The rumor mill has been suspiciously quiet concerning Motorola's foldable Razr phone throughout this summer. However, if a new report is correct, we could see the device debut before the end of the year, at a price hundreds lower than what other foldables are going for.
Apparently, Dutch blog LetsGoDigital has it on good (though anonymous) authority that the new Razr will be out as soon as December or January in Europe, shortly following a U.S. release. Furthermore, the site says it'll cost €1,500 — keeping consistent with rumors to date that have suggested the phone would cost $1,500 in the States.
If that timeline is true, it means we could see the Razr launch perhaps as soon as October. That would place the device squarely within the holiday shopping rush — a likely move by Motorola if the phone maker wants to make the biggest splash it can.
Then again, we could just as easily see the Razr's release slide further. Back in January of this year, a report from The Wall Street Journal had us believing Motorola could unveil the device as soon as February. Of course, that prospective launch date came and went without a whisper — as did much of 2019 — bringing us here.
If Motorola was truly eyeing a launch earlier in the year, it's understandable why the company delayed it. Between pre-release Galaxy Fold units running into screen problems (and delaying that launch from April until September) and Huawei's Mate X running into delays of its own, 2019 hasn't quite been the emergent year for foldable phones that many expected. However, now that the Fold is on track for a release next month, perhaps Motorola feels the dust has settled, and now is its time to strike.
If we had one recommendation though, it's that the company best not miss. Everything we've heard to date suggests the Razr will be a midrange handset — not unlike the Motorola One line of products — masquerading as a top-of-the-line foldable. Given the rumored Snapdragon 710 chipset, we expect the Razr to roughly equal Google's Pixel 3a in terms of power. Oh, and don't count on a 5G version, either — the phone would need to employ a beefier Snapdragon 855 processor and one of Qualcomm's X50 or X55 modems to connect to 5G networks, none of which appear to be in the cards.

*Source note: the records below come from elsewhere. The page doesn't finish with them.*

Definition canonical (m : positive) (e : Z) : Prop :=
  fexp64 (Zpos (digits2_pos m) + e) = e.

Lemma valid_finite_inv s m e :
  valid_binary (S754_finite s m e) = true -> canonical m e /\ e <= 971.
Proof.
  unfold valid_binary, bounded, canonical_mantissa, canonical.
  rewrite fexp_eq. intros H. apply andb_prop in H. destruct H as [H1 H2].
  apply Z.eqb_eq in H1. apply Z.leb_le in H2. change (emax - prec) with 971 in H2.
  auto.
Qed.

Lemma canonical_bounds m e :
  canonical m e ->
  -1074 <= e /\ Zpos m < 2 ^ 53 /\ (-1074 < e -> 2 ^ 52 <= Zpos m).
Proof.
  unfold canonical, fexp64. intros H.
  pose proof (digits2_pos_spec m) as [Hlo Hhi].
  set (d := Zpos (digits2_pos m)) in *.
  assert (Hd : 1 <= d) by (unfold d; lia).
  assert (d <= 53) by lia.
  repeat split.
  - lia.
  - eapply Z.lt_le_trans; [exact Hhi|]. apply pow2_le. lia.
  - intros He. assert (d = 53) by lia. subst d.
    replace 52 with (Zpos (digits2_pos m) - 1) by lia. exact Hlo.
Qed.

Lemma scaled_exp_lt m1 e1 m2 e2 :
  canonical m1 e1 -> canonical m2 e2 -> e1 < e2 ->
  scaled (Zpos m1) e1 < scaled (Zpos m2) e2.
Proof.
  intros C1 C2 Hlt.
  destruct (canonical_bounds C1) as (L1 & U1 & _).
  destruct (canonical_bounds C2) as (L2 & _ & N2).
  specialize (N2 ltac:(lia)). unfold scaled.
  assert (P1 : 0 < 2 ^ (e1 + 1074)) by (apply pow2_pos; lia).
  assert (Hstep : 2 * 2 ^ (e1 + 1074) <= 2 ^ (e2 + 1074)).
  { rewrite <- pow2_step by lia. apply pow2_le. lia. }
  assert (P2 : 0 < 2 ^ (e2 + 1074)) by (apply pow2_pos; lia).
  change (2 ^ 53) with (2 * 2 ^ 52) in U1.
  nia.
Qed.

Lemma SFcompare_scaled m1 e1 m2 e2 :
  valid_binary (S754_finite false m1 e1) = true ->
  valid_binary (S754_finite false m2 e2) = true ->
  SFcompare (S754_finite false m1 e1) (S754_finite false m2 e2)
  = Some (scaled (Zpos m1) e1 ?= scaled (Zpos m2) e2).
Proof.
  intros V1 V2.
  destruct (valid_finite_inv false m1 e1 V1) as [C1 _].
  destruct (valid_finite_inv false m2 e2 V2) as [C2 _].
  cbn [SFcompare]. f_equal.
  destruct (Z.compare_spec e1 e2) as [E | L | G].
  - subst e2. unfold scaled. rewrite Pos.compare_cont_spec. cbn [Pos.switch_Eq].
    destruct (canonical_bounds C1) as (L1 & _ & _).
    assert (P : 0 < 2 ^ (e1 + 1074)) by (apply pow2_pos; lia).
    change (Pos.compare m1 m2) with (Zpos m1 ?= Zpos m2).
    destruct (Z.compare_spec (Zpos m1) (Zpos m2)); symmetry.
    + apply Z.compare_eq_iff. congruence.
    + apply Z.compare_lt_iff. nia.
    + apply Z.compare_gt_iff. nia.
  - symmetry. apply Z.compare_lt_iff. apply scaled_exp_lt; auto.
  - symmetry. apply Z.compare_gt_iff. apply scaled_exp_lt; auto.
Qed.


(** *** Shifting right with a round bit and a sticky bit *)

(** [mrs] is [m0] after [k] applications of [shr_1]. *)
Definition tracks (m0 k : Z) (mrs : shr_record) : Prop :=
  0 <= k /\ shr_m mrs = m0 / 2 ^ k /\
  (m0 mod 2 ^ k = 0 -> shr_r mrs = false /\ shr_s mrs = false).

Lemma mod_pow2_step m0 k :
  0 <= k -> m0 mod 2 ^ (k + 1) = 0 ->
  m0 mod 2 ^ k = 0 /\ (m0 / 2 ^ k) mod 2 = 0.
Proof.
  intros Hk H.
  assert (P : 0 < 2 ^ k) by (apply pow2_pos; lia).
  apply Z.mod_divide in H; [| rewrite pow2_step by lia; lia].
  destruct H as [c Hc]. rewrite pow2_step in Hc by lia.
  assert (E : m0 = (2 * c) * 2 ^ k) by lia.
  rewrite E. rewrite Z.mod_mul by lia. rewrite Z.div_mul by lia.
  split; [reflexivity|]. rewrite Z.mul_comm. apply Z.mod_mul. lia.
Qed.

Lemma div_pow2_step m0 k : 0 <= k -> m0 / 2 ^ (k + 1) = m0 / 2 ^ k / 2.
Proof.
  intros Hk. assert (P : 0 < 2 ^ k) by (apply pow2_pos; lia).
  rewrite pow2_step by lia. rewrite Z.div_div by lia.
  f_equal. lia.
Qed.

Lemma tracks_shr_1 m0 k mrs :
  0 <= m0 -> tracks m0 k mrs -> tracks m0 (k + 1) (shr_1 mrs).
Proof.
  intros Hm (Hk & Hq & Hx).
  assert (P : 0 < 2 ^ k) by (apply pow2_pos; lia).
  assert (Hq0 : 0 <= m0 / 2 ^ k) by (apply Z.div_pos; lia).
  destruct mrs as [m r s]. cbn [shr_m shr_r shr_s] in *.
  unfold tracks. rewrite div_pow2_step by lia. rewrite <- Hq.
  split; [lia|].
  assert (Hs : m0 mod 2 ^ (k + 1) = 0 -> (r || s)%bool = false /\ m mod 2 = 0).
  { intros H0. destruct (mod_pow2_step m0 Hk H0) as [A B].
    destruct (Hx A) as [-> ->]. rewrite Hq. auto. }
  destruct m as [| [p | p |] | p]; cbn [shr_1 shr_m shr_r shr_s]; try lia.
  - split; [reflexivity|]. intros H0. destruct (Hs H0); auto.
  - split. { rewrite Pos2Z.inj_xI. apply Z.div_unique with 1; lia. }
    intros H0. destruct (Hs H0) as [_ B].
    rewrite Pos2Z.inj_xI in B.
    replace (2 * Z.pos p + 1) with (1 + Z.pos p * 2) in B by lia.
    rewrite Z.mod_add in B by lia. discriminate B.
  - split. { rewrite Pos2Z.inj_xO. rewrite Z.mul_comm. symmetry. apply Z.div_mul. lia. }
    intros H0. destruct (Hs H0); auto.
  - split; [reflexivity|]. intros H0. destruct (Hs H0) as [_ B]. discriminate B.
Qed.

You can't argue Motorola's strategy with the Razr isn't bold. Combining underwhelming specs with otherwise high-end hardware could prove a good way to meet a more accessible price, even if the hardware inside the phone doesn't inspire enthusiasts. And if the Razr really does make it out this winter for $500 less than Samsung is asking for the Galaxy Fold, it's hard to imagine Motorola won't sell more. Let's just hope the company's cost-saving measures didn't come at the expense of durability.